The platform could also be involved in the production of new oil and gas from a nearby untapped reservoir, which is being drilled by Shell. The company, headquartered in London, has describe the redevelopment of the Penguins field as an “attractive opportunity”, which it says will produce 45,000 barrels of oil or gas equivalent every day at its peak.

Shell said the protest was a security concern. “These actions pose real safety concerns, with a number of people boarding a moving vessel in difficult conditions. We respect everyone’s right to express their views. It is essential that they do so with the their safety and the safety of others,” a spokesperson said.

The company added that oil and gas production was declining too rapidly in the North Sea. “It is important to prevent it from running out of steam as the transition to low-carbon energy accelerates. The new floating vessel will allow production from the Penguins field to continue to supply the necessary energy that the UK needs,” a spokesperson said.
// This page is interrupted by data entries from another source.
(** Cleaning a relative path first and processing the result afterwards is
    the same as processing its elements directly, on any stack [W]. *)
Lemma fold_cleanStep_normalize (rooted : bool) (X : list gostring) :
  Forall (fun e => ~ In Separator e) X ->
  forall st W, stackOK st ->
    fold_left (filepath.cleanStep rooted)
      (rev (fold_left (filepath.cleanStep false) X st)) W
    = fold_left (filepath.cleanStep rooted) X
        (fold_left (filepath.cleanStep rooted) (rev st) W).
Proof.
  induction 1 as [|e X N F IH]; intros st W S; [reflexivity|].
  simpl fold_left.
  destruct (element_cases e) as [[-> | D] | [DD | [K DD]]].
  - rewrite !cleanStep_empty. apply IH, S.
  - rewrite !cleanStep_dot by exact D. apply IH, S.
  - rewrite (cleanStep_dotdot false) by exact DD.
    destruct st as [|top rest].
    + rewrite IH by (constructor; [split; auto using isDotDot_kept | constructor]).
      reflexivity.
    + destruct (filepath.isDotDot top) eqn:T.
      * rewrite IH by (constructor; [split; auto using isDotDot_kept | exact S]).
        simpl rev. rewrite !fold_left_app. reflexivity.
      * inversion S as [|? ? [Kt Nt] R]; subst.
        rewrite IH by exact R. f_equal.
        simpl rev. rewrite fold_left_app. simpl fold_left.
        rewrite (cleanStep_real rooted _ top) by assumption.
        rewrite cleanStep_dotdot by exact DD. rewrite T. reflexivity.
  - rewrite (cleanStep_real false) by assumption.
    rewrite IH by (constructor; [split; assumption | exact S]).
    simpl rev. rewrite fold_left_app. reflexivity.
Qed.

Lemma stackOK_no_separator (st : list gostring) :
  stackOK st -> Forall (fun e => ~ In Separator e) (rev st).
Proof.
  intros S. apply Forall_rev. revert S. apply Forall_impl. intros e [_ N]; exact N.
Qed.

Lemma fold_Split_render_relative (rooted : bool) (st W : list gostring) :
  stackOK st ->
  fold_left (filepath.cleanStep rooted)
    (strings.Split (filepath.render false st) Separator) W
  = fold_left (filepath.cleanStep rooted) (rev st) W.
Proof.
  intros S. destruct st as [|e st]; [reflexivity|].
  unfold filepath.render.
  change ("/" : gostring) with [Separator].
  rewrite Split_Join; [reflexivity | | apply stackOK_no_separator, S].
  simpl. intros E. apply app_eq_nil in E. destruct E; discriminate.
Qed.

Lemma fold_Split_render_rooted (rooted : bool) (st W : list gostring) :
  stackOK st ->
  fold_left (filepath.cleanStep rooted)
    (strings.Split (filepath.render true st) Separator) W
  = fold_left (filepath.cleanStep rooted) (rev st) W.
Proof.
  intros S. unfold filepath.render.
  change (strings.Split (Separator :: ?x) Separator)
    with ([] :: strings.Split x Separator).
  destruct st as [|e st]; [reflexivity|].
  change ("/" : gostring) with [Separator].
  rewrite Split_Join; [reflexivity | | apply stackOK_no_separator, S].
  simpl. intros E. apply app_eq_nil in E. destruct E; discriminate.
Qed.

Lemma cleanElems_stackOK (rooted : bool) (p : gostring) :
  stackOK (filepath.cleanElems rooted p).
Proof.
  apply fold_cleanStep_stackOK; [constructor | apply Split_no_separator].
Qed.

Lemma Clean_nonempty (p : gostring) (H : p <> []) :
  filepath.Clean p = filepath.render (filepath.isRooted p)
                       (filepath.cleanElems (filepath.isRooted p) p).
Proof. destruct p; [congruence | reflexivity]. Qed.

Lemma render_nonempty (rooted : bool) (st : list gostring) :
  stackOK st -> filepath.render rooted st <> [].
Proof.
  intros S. destruct rooted; [discriminate|].
  destruct st as [|e st]; [discriminate|].
  unfold filepath.render. simpl rev. intros E.
  assert (Forall (fun e => e <> []) (rev st ++ [e])) as F.
  { apply Forall_app. split.
    - apply Forall_rev. inversion S; subst.
      eapply Forall_impl; [|eassumption]. intros ? [[? _] _]; assumption.
    - inversion S as [|? ? [[? _] _] ?]; subst. constructor; [assumption | constructor]. }
  destruct (rev st ++ [e]) as [|x l] eqn:L.
  - apply app_eq_nil in L. destruct L; discriminate.
  - inversion F; subst. destruct l as [|y l]; simpl in E.
    + congruence.
    + apply app_eq_nil in E. destruct E; congruence.
Qed.

Lemma isRooted_render (rooted : bool) (st : list gostring) :
  stackOK st -> filepath.isRooted (filepath.render rooted st) = rooted.
Proof.
  intros S. destruct rooted; [reflexivity|].
  destruct st as [|e st]; [reflexivity|].
  unfold filepath.render. simpl rev.
  assert (Forall (fun e => filepath.isRooted e = false) (rev st ++ [e])) as F.
  { apply stackOK_no_separator in S. simpl in S.
    eapply Forall_impl; [|exact S]. intros [|c a] N; [reflexivity|].
    simpl. apply byte_eqb_neq. intros ->. apply N. left; reflexivity. }
  assert (Forall (fun e => e <> []) (rev st ++ [e])) as G.
  { change (rev st ++ [e]) with (rev st ++ rev [e]). rewrite <- rev_app_distr.
    apply Forall_rev. simpl.
    eapply Forall_impl; [|exact S]. intros ? [[? _] _]; assumption. }
  destruct (rev st ++ [e]) as [|x l]; [reflexivity|].
  inversion F; subst. inversion G; subst.
  destruct x as [|c x]; [congruence|].
  destruct l; simpl in *; assumption.
Qed.

(** Whether a path is rooted is decided by what comes before its first
    separator. *)
Lemma isRooted_app (w x y : gostring) :
  filepath.isRooted (w ++ Separator :: x) = filepath.isRooted (w ++ Separator :: y).
Proof. destruct w; reflexivity. Qed.

Lemma cleanElems_app (rooted : bool) (w x : gostring) :
  filepath.cleanElems rooted (w ++ Separator :: x)
  = fold_left (filepath.cleanStep rooted) (strings.Split x Separator)
      (filepath.cleanElems rooted w).
Proof. unfold filepath.cleanElems. rewrite Split_app, fold_left_app. reflexivity. Qed.

(** [Clean (w/Clean x) = Clean (w/x)] for a relative [x]. *)
Lemma Clean_join_Clean (w x : gostring) :
  x <> [] -> filepath.isRooted x = false ->
  filepath.Clean (w ++ Separator :: filepath.Clean x)
  = filepath.Clean (w ++ Separator :: x).
Proof.
  intros N R.
  rewrite (Clean_nonempty (w ++ Separator :: filepath.Clean x)),
    (Clean_nonempty (w ++ Separator :: x)) by (destruct w; discriminate).
  rewrite (isRooted_app w _ x). f_equal.
  rewrite !cleanElems_app, (Clean_nonempty x N), R.
  rewrite fold_Split_render_relative by apply cleanElems_stackOK.
  unfold filepath.cleanElems at 1.
  rewrite fold_cleanStep_normalize; [reflexivity | apply Split_no_separator | constructor].
Qed.

(** Cleaning a rooted path twice changes nothing more. *)
Lemma Clean_rooted_idempotent (p : gostring) :
  filepath.isRooted p = true ->
  filepath.Clean (filepath.Clean p) = filepath.Clean p.
Proof.
  intros R. assert (p <> []) as N by (destruct p; [discriminate | discriminate]).
  rewrite (Clean_nonempty p N), R.
  set (st := filepath.cleanElems true p).
  assert (stackOK st) as S by apply cleanElems_stackOK.
  assert (noDotDot st) as D by (apply fold_cleanStep_rooted_noDotDot; constructor).
  rewrite Clean_nonempty by discriminate.
  change (filepath.isRooted (filepath.render true st)) with true.
  f_equal. unfold filepath.cleanElems.
  rewrite fold_Split_render_rooted by exact S.
  rewrite fold_cleanStep_no_dotdot by (apply Forall_rev, D).
  rewrite app_nil_r.
  assert (filter keptb (rev st) = rev st) as ->; [|apply rev_involutive].
  apply forallb_filter_id. apply forallb_forall. intros e I.
  apply in_rev in I. unfold stackOK in S. rewrite Forall_forall in S.
  destruct (S e I) as [[Ne De] _]. unfold keptb. rewrite De.
  destruct e; [congruence | reflexivity].
Qed.

(** ** Where the candidate path lies *)

Lemma HasPrefix_refl (s : gostring) : strings.HasPrefix s s = true.
Proof. apply HasPrefix_spec. exists []. symmetry; apply app_nil_r. Qed.
(** The values an [int] field of a [fixed] can hold. *)
Definition fixed_in_range (v : fixed) : Prop :=
  INT_MIN <= fixed_t.data v <= INT_MAX.

(** ** Hardware-scale conversions *)

(** The value of [v] written with [bits] fraction bits instead of 12,
    rounded towards zero: the reading of "rescaled to a [bits]-fraction-bit
    representation". *)
Definition rescaled (bits : Z) (v : fixed) : Z :=
  Z.quot (fixed_t.data v) (2 ^ (12 - bits)).

Definition _hw_music_volume (volume : fixed) : Z :=
  fixed_t.data (fixed_t.convert 10 volume).

Definition _hw_sound_volume (volume : fixed) : Z :=
  min (fixed_t.data (fixed_t.convert 8 volume)) 255.

Definition _hw_dmg_music_volume (volume : fixed) : Z :=
  fixed_t.data (fixed_t.convert 3 volume).

Definition _hw_sound_speed (speed : fixed) : Z :=
  min (fixed_t.data (fixed_t.convert 10 speed)) 65535.

Definition _hw_sound_panning (panning : fixed) : Z :=
  min (fixed_t.data
         (fixed_t.convert 7 (fixed_t.add panning (fixed_t.of_int 12 1)))) 255.

(** ** Fatal assertions

    [BN_ASSERT] and [BN_ERROR] stop the program with a message.  An operation
    that may assert returns an [outcome]: [Ok] with its result, or [Fatal]
    with the message of the first assertion that failed. *)

Inductive outcome (A : Type) : Type :=
| Ok : A -> outcome A
| Fatal : string -> outcome A.
Arguments Ok {A} _.
Arguments Fatal {A} _.

Definition bind {A B : Type} (m : outcome A) (k : A -> outcome B) : outcome B :=
  match m with
  | Ok a => k a
  | Fatal msg => Fatal msg
  end.

Notation "x <- m ;; k" := (bind m (fun x => k))
  (at level 61, m at next level, right associativity).
Notation "m ;;; k" := (bind m (fun _ => k))
  (at level 61, right associativity).
(** * mpris.py: a command line client for MPRIS2 media players

    A shallow embedding of [src/mpris.py] (Python 3) and the properties
    its specification states about it.

    - Python integers are [Z]; [%] on integers is [Z.modulo] (the result
      takes the sign of the divisor, as in Python).
    - [/] is Python 3 true division: the operands are integers, the result
      is the binary64 float nearest to the exact quotient.  Floats are
      modelled by the exact dyadic number they hold, [pyfloat], and the
      rounding is written out in [PyFloat].
    - The session bus is the environment of the program, [Bus]; every
      remote operation and every printed line is recorded in a trace of
      [event]s, and exceptions and [exit] are outcomes of the program
      monad [M]. *)

From Stdlib Require Import ZArith String Ascii List Bool Lia DecimalString SpecFloat.
Import ListNotations.
Open Scope string_scope.
Open Scope Z_scope.

(** ** Exceptions and fallible pure code *)

(** A [dbus.exceptions.DBusException]: the error name the peer or the bus
    replied with, and its message. *)
Record dbus_error : Type := mkerr { dbus_name : string; dbus_message : string }.

(** The exception classes the program can meet.  [DataError] stands for
    the [TypeError], [ValueError] or [AttributeError] Python raises on a
    value of an unexpected type; the program has a handler for none of
    them, so they are not told apart. *)
Inductive exn : Type :=
| IndexError
| DBusException (e : dbus_error)
| OverflowError
| ZeroDivisionError
| DataError.

Inductive result (A : Type) : Type :=
| Ok (a : A)
| Err (e : exn).
Arguments Ok {A} a.
Arguments Err {A} e.

Definition rbind {A B : Type} (r : result A) (f : A -> result B) : result B :=
  match r with
  | Ok a => f a
  | Err e => Err e
  end.

Declare Scope result_scope.
Delimit Scope result_scope with result.
Notation "'let?' x ':=' r 'in' k" := (rbind r (fun x => k))
  (at level 10, x name, r at level 100, k at level 200) : result_scope.

(** ** printf-style conversions of integers *)

Module PyFormat.

(** ["%d" % z] *)
Definition fmt_d (z : Z) : string := NilZero.string_of_int (Z.to_int z).

Fixpoint zeros (n : nat) : string :=
  match n with
  | O => ""
  | S n' => "0" ++ zeros n'
  end.

Definition pad (width : nat) (digits : string) : string :=
  zeros (width - String.length digits) ++ digits.

(** ["%0<width>d" % z]: the zeros go between the sign and the digits,
    and the sign counts in the width. *)
Definition fmt_0d (width : nat) (z : Z) : string :=
  if z <? 0 then "-" ++ pad (width - 1) (fmt_d (- z))
  else pad width (fmt_d z).

End PyFormat.

(** ** Python floats (binary64) as exact dyadic numbers *)

Module PyFloat.

(** The float [fmant * 2 ^ fexpo]. *)
Record pyfloat : Type := mkfloat { fmant : Z; fexpo : Z }.

Definition prec : Z := 53.
Definition emin : Z := -1074.
Definition emax : Z := 1024.

(** [2 ^ e] for [0 <= e], and [1] below. *)
Definition pow2 (e : Z) : Z := 2 ^ Z.max 0 e.

(** The integer nearest to [n / d] for [0 <= n] and [0 < d], a tie going
    to the even neighbour. *)
Definition rne (n d : Z) : Z :=
  let q := n / d in
  let r := n mod d in
  if 2 * r <? d then q
  else if d <? 2 * r then q + 1
  else if Z.even q then q else q + 1.

(** [floor (log2 (n / d))] for [0 < n] and [0 < d]. *)
Definition ilog2_ratio (n d : Z) : Z :=
  let k := Z.log2 n - Z.log2 d in
  if d * pow2 k <=? n * pow2 (- k) then k else k - 1.

(** The binary64 float nearest to [n / d], for [0 < n] and [0 < d]: the
    quotient is cut to [prec] bits (fewer in the subnormal range) at
    exponent [e] and rounded there; [None] when the rounded value is
    beyond the largest finite float. *)
Definition round_ratio (n d : Z) : option pyfloat :=
  let e := Z.max (ilog2_ratio n d - (prec - 1)) emin in
  let m := rne (n * pow2 (- e)) (d * pow2 e) in
  if 2 ^ emax <=? m * pow2 e then None else Some (mkfloat m e).

Definition fopp (x : pyfloat) : pyfloat := mkfloat (- fmant x) (fexpo x).

(** [a / b] on integers: CPython's [long_true_divide] returns the
    correctly rounded quotient. *)
Definition truediv (a b : Z) : result pyfloat :=
  if b =? 0 then Err ZeroDivisionError
  else if a =? 0 then Ok (mkfloat 0 0)
  else
    match round_ratio (Z.abs a) (Z.abs b) with
    | None => Err OverflowError
    | Some x => Ok (if Bool.eqb (a <? 0) (b <? 0) then x else fopp x)
    end.

(** [int(x)]: truncation toward zero. *)
Definition to_int (x : pyfloat) : Z :=
  if 0 <=? fexpo x then fmant x * pow2 (fexpo x)
  else Z.quot (fmant x) (pow2 (- fexpo x)).

(** [x % w] for a float [x] and an integer [0 < w] (which converts to a
    float exactly): C's [fmod], which is exact and has the sign of [x],
    and, when that is negative, the float addition [mod += w], which
    rounds. *)
Definition fmod_int (x : pyfloat) (w : Z) : pyfloat :=
  let p := pow2 (- fexpo x) in
  let n := fmant x * pow2 (fexpo x) in
  let r := Z.rem n (w * p) in
  if 0 <=? r then mkfloat r (Z.min 0 (fexpo x))
  else
    match round_ratio (r + w * p) p with
    | Some y => y
    | None => mkfloat w 0
    end.

End PyFloat.

(** ** The duration formatter *)

Import PyFormat PyFloat.
Local Open Scope result_scope.

(** [track_length_string], lines 88-104.  [s1] is the second value of the
    variable [s]. *)
Definition track_length_string (length : Z) : result string :=
  let us := length mod 1000 in
  let? q := truediv length 1000 in
  let ms := to_int (fmod_int q 1000) in
  let? f := truediv length 1000000 in
  let s := to_int f in
  let? g := truediv s 60 in
  let minutes := to_int g in
  let s1 := s - minutes * 60 in
  if negb (us =? 0) then
    Ok (fmt_d minutes ++ ":" ++ fmt_0d 2 s1 ++ "." ++ fmt_0d 3 ms ++ fmt_0d 3 us)
  else if negb (ms =? 0) then
    Ok (fmt_d minutes ++ ":" ++ fmt_0d 2 s1 ++ "." ++ fmt_0d 3 ms)
  else
    Ok (fmt_d minutes ++ ":" ++ fmt_0d 2 s1).

(** The formatter as the specification words it: every division is the
    integer (floor) division. *)
Definition spec_track_length_string (length : Z) : string :=
  let us := length mod 1000 in
  let ms := (length / 1000) mod 1000 in
  let s := length / 1000000 in
  let minutes := s / 60 in
  let seconds := s - minutes * 60 in
  if negb (us =? 0) then
    fmt_d minutes ++ ":" ++ fmt_0d 2 seconds ++ "." ++ fmt_0d 3 ms ++ fmt_0d 3 us
  else if negb (ms =? 0) then
    fmt_d minutes ++ ":" ++ fmt_0d 2 seconds ++ "." ++ fmt_0d 3 ms
  else
    fmt_d minutes ++ ":" ++ fmt_0d 2 seconds.

(** ** Values received over the bus *)

(** A value as dbus-python hands it to the program.  [VInt] is any of the
    integer types, [VStr] a string (its UTF-8 bytes), [VList] an
    array and [VDict] a dictionary with string keys, kept in the order of
    its keys.  Python's [None] is the [None] of [option variant].
    Doubles are left out. *)
#[local] Set Warnings "-register-all".
Inductive variant : Type :=
| VInt (z : Z)
| VBool (b : bool)
| VStr (s : string)
| VList (l : list variant)
| VDict (d : list (string * variant)).

(** Truth value of a Python object, as [if x:] and [x or y] test it. *)
Definition truthy (x : option variant) : bool :=
  match x with
  | None => false
  | Some (VInt z) => negb (z =? 0)
  | Some (VBool b) => b
  | Some (VStr s) => negb (String.eqb s "")
  | Some (VList l) => match l with [] => false | _ :: _ => true end
  | Some (VDict d) => match d with [] => false | _ :: _ => true end
  end.

(** [x or y] *)
Definition py_or (x y : option variant) : option variant :=
  if truthy x then x else y.

(** [d.get(k)]: the value of the first entry with key [k]. *)
Fixpoint dict_get (d : list (string * variant)) (k : string) : option variant :=
  match d with
  | [] => None
  | (k', v) :: d' => if String.eqb k' k then Some v else dict_get d' k
  end.

(** [meta.get(k)] on a received value: only a dictionary has [get]. *)
Definition meta_get (meta : variant) (k : string) : result (option variant) :=
  match meta with
  | VDict d => Ok (dict_get d k)
  | _ => Err DataError
  end.

(** [meta.keys()] *)
Definition meta_keys (meta : variant) : result (list string) :=
  match meta with
  | VDict d => Ok (map fst d)
  | _ => Err DataError
  end.

(** The integer an arithmetic operator sees in a value; dbus-python's
    Boolean is an integer type. *)
Definition as_int (v : variant) : result Z :=
  match v with
  | VInt z => Ok z
  | VBool b => Ok (Z.b2z b)
  | _ => Err DataError
  end.
Lemma ambiguousScan_alone (fuel : nat) (b : Board) (piece : ChessPiece)
    (from to : Position) (sqs : list (Z * Z)) :
  (∀ k other, k ∈ sqs → k ≠ (row from, col from) → b !! k = Some other →
              type other = type piece → color other ≠ color piece) →
  ambiguousScan fuel b piece from to sqs = Some [].
Proof.
  induction sqs as [|k rest IH]; intros Halone; cbn [ambiguousScan]; [reflexivity|].
  assert (ambiguousScan fuel b piece from to rest = Some []) as Hrest.
  { apply IH. intros k' other Hin. apply Halone. by right. }
  destruct (bool_decide (k.1 = row from) && bool_decide (k.2 = col from)) eqn:Hskip;
    [exact Hrest|].
  destruct (b !! k) as [other|] eqn:Hother; [|exact Hrest].
  destruct (bool_decide (type other = type piece)
            && bool_decide (color other = color piece)) eqn:Hsame; [|exact Hrest].
  exfalso.
  apply andb_true_iff in Hsame as [Ht Hc].
  apply bool_decide_eq_true in Ht. apply bool_decide_eq_true in Hc.
  refine (Halone k other _ _ Hother Ht Hc); [by left|].
  intros ->. cbn [fst snd] in Hskip.
  by rewrite !bool_decide_eq_true_2 in Hskip.
Qed.

(** X16. When no other piece of the same type and colour stands on the
    grid, a piece other than a pawn is written without disambiguation and
    without consulting the generator: its letter, [x] for a capture, the
    destination square, and the check or mate suffix. *)
Theorem getMoveNotation_alone (fuel : nat) (b : Board) (from to : Position)
    (isCheckAfterMove isCheckmateAfterMove : bool)
    (promotionPiece : option PieceType) (piece : ChessPiece) :
  b !! (row from, col from) = Some piece →
  type piece ≠ pawn →
  (type piece = king → Z.abs (col from - col to) ≠ 2) →
  (∀ k other, onGrid k → k ≠ (row from, col from) → b !! k = Some other →
              type other = type piece → color other ≠ color piece) →
  getMoveNotation fuel b from to isCheckAfterMove isCheckmateAfterMove promotionPiece
  = Some (pieceSymbols (type piece)
          ++ (if isCaptureNotation b to then lit "x" else [])
          ++ positionToAlgebraic to
          ++ checkSuffix isCheckAfterMove isCheckmateAfterMove).
Proof.
  intros Hp Hpawn Hplain Halone. unfold getMoveNotation. rewrite Hp.
  assert (bool_decide (type piece = king)
          && bool_decide (Z.abs (col from - col to) = 2) = false) as ->.
  { apply andb_false_iff. destruct (decide (type piece = king)) as [Hk | Hk].
    - right. apply bool_decide_eq_false. by apply Hplain.
    - left. by apply bool_decide_eq_false. }
  rewrite (bool_decide_eq_false_2 _ Hpawn).
  unfold findAmbiguousPieces.
  rewrite ambiguousScan_alone
    by (intros k other Hin%elem_of_squares; by apply Halone).
  cbn [mbind option_bind andb app]. rewrite app_nil_r. reflexivity.
Qed.

Lemma getMoveNotation_alone_witness :
  getMoveNotation 20 afterE4 (mkPos 7 3) (mkPos 3 7) true false None
  = Some (pieceSymbols (type (mkPiece queen white None))
          ++ (if isCaptureNotation afterE4 (mkPos 3 7) then lit "x" else [])
          ++ positionToAlgebraic (mkPos 3 7)
          ++ checkSuffix true false).
Proof.
  apply (getMoveNotation_alone 20 afterE4 (mkPos 7 3) (mkPos 3 7) true false None
           (mkPiece queen white None)).
  - vm_compute. reflexivity.
  - discriminate.
  - discriminate.
  - assert (forallb (λ k, match afterE4 !! k with
                          | Some other =>
                              bool_decide (k = (7, 3))
                              || negb (bool_decide (type other = queen))
                              || negb (bool_decide (color other = white))
                          | None => true
                          end) squares = true) as Hall
      by (vm_compute; reflexivity).
    intros k other Hk%elem_of_squares%list_elem_of_In Hne Hother Ht Hc.
    pose proof (proj1 (forallb_forall _ _) Hall k Hk) as Hf.
    destruct k as [k1 k2]. rewrite Hother in Hf.
    rewrite (bool_decide_eq_false_2 _ Hne), (bool_decide_eq_true_2 _ Ht),
      (bool_decide_eq_true_2 _ Hc) in Hf.
    discriminate.
Defined.

(** * Search engine

    Scores are JavaScript numbers; as in the evaluator their arithmetic and
    comparisons stay abstract ([gtb] is [>], [ltb] is [<], [leb] is [<=],
    [maxNum] and [minNum] are [Math.max] and [Math.min], [negInf] and [posInf]
    the two infinities).  [minimax] is only called with the depths 1, 2, 3
    that [getAIMove] selects, and recurses on [depth - 1] down to 0, so its
    depth is a natural number. *)

Abbreviation Move := (Position * Position)%type.

Definition opposite (c : PieceColor) : PieceColor :=
  match c with white => black | black => white end.

(** The double loop that collects every generated move of a colour, in
    row-major order of the origin squares. *)
Fixpoint collectMoves (fuel : nat) (b : Board) (c : PieceColor)
    (sqs : list (Z * Z)) : option (list Move) :=
  match sqs with
  | [] => Some []
  | k :: rest =>
      match b !! k with
      | Some piece =>
          if bool_decide (color piece = c) then
            possibleMoves ← getPossibleMoves fuel b k.1 k.2;
            others ← collectMoves fuel b c rest;
            Some (map (λ move, (mkPos k.1 k.2, move)) possibleMoves ++ others)
          else collectMoves fuel b c rest
      | None => collectMoves fuel b c rest
      end
  end.

Inductive Difficulty := easy | medium | hard.
(* ===== verification/_CoqProject ===== *)
-Q . S2P
Prelude.v
F64.v
AtomicCell.v
Types.v
VirtualOwner.v
VirtualRecovery.v
PrivateExecution.v
TakerExecution.v
Channel.v
Shutdown.v
ProtocolLane.v
OrderLedger.v
BTree.v
AccountAdmission.v
CancelPath.v
Reactor.v
OrderManager.v
Orderbook.v
SimClock.v
SimReplay.v
SimTiming.v
SimBook.v
TryQueue.v
PollChannel.v
ReplySlots.v
Words.v
Goldilocks.v
Quintic.v
Gfp5.v
Poseidon2.v
EcScalar.v
EcGroup.v
EcGFp5.v
EcWeierstrass.v
CurveOrder.v
Schnorr.v
Position.v
PositionLedger.v
PositionHistory.v
PositionIndex.v
LatestSnapshot.v
GcIndex.v
Routes.v
RouteRetirement.v
SnapshotLease.v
Greenpeace activists before boarding and occupying the Shell platform.
Greenpeace activists before boarding and occupying the Shell platform. Photography: Chris J. Ratcliffe/Greenpeace

Shell said the project was in line with net zero lanes and would help reduce the UK’s reliance on expensive and higher carbon imports. He said this was an old area – not new and added that 75% of the £25billion he planned to invest in Britain’s energy system over the next decade was for low and zero carbon technologies, including offshore wind, hydrogen and electric mobility.

Greenpeace has calculated that burning all the gas and oil from the Penguins field could create 45 million tonnes of CO2, more than Norway’s entire annual emissions.

The International Energy Agency has called for no additional investment in fossil fuel projects, with agency research showing there is no room for new oil and gas if the world’s energy systems are going to reach net zero by 2050. The program United Nations Environmental found that current global fossil fuel production plans would lead to 57% more oil and 71% more gas than is safe to hold warming to 1.5°C.

Greenpeace activists at sunrise prepare to board a Shell oil rig.
Greenpeace activists at sunrise prepare to board a Shell oil rig. Photograph: Getty Images

However, the UK government says further exploration is needed as the country remains heavily dependent on fossil fuels and production is declining in the North Sea. Ministers also said new supplies are essential for energy security. The latest government-sanctioned license round for offshore oil and gas attracted more than 100 bids from 76 companies in January. There are already 27 licensed oil and gas projects, including the Cambo oilfield, awaiting final approval. Eight other projects, including Shell’s Jackdaw project, are ready to start producing gas and oil.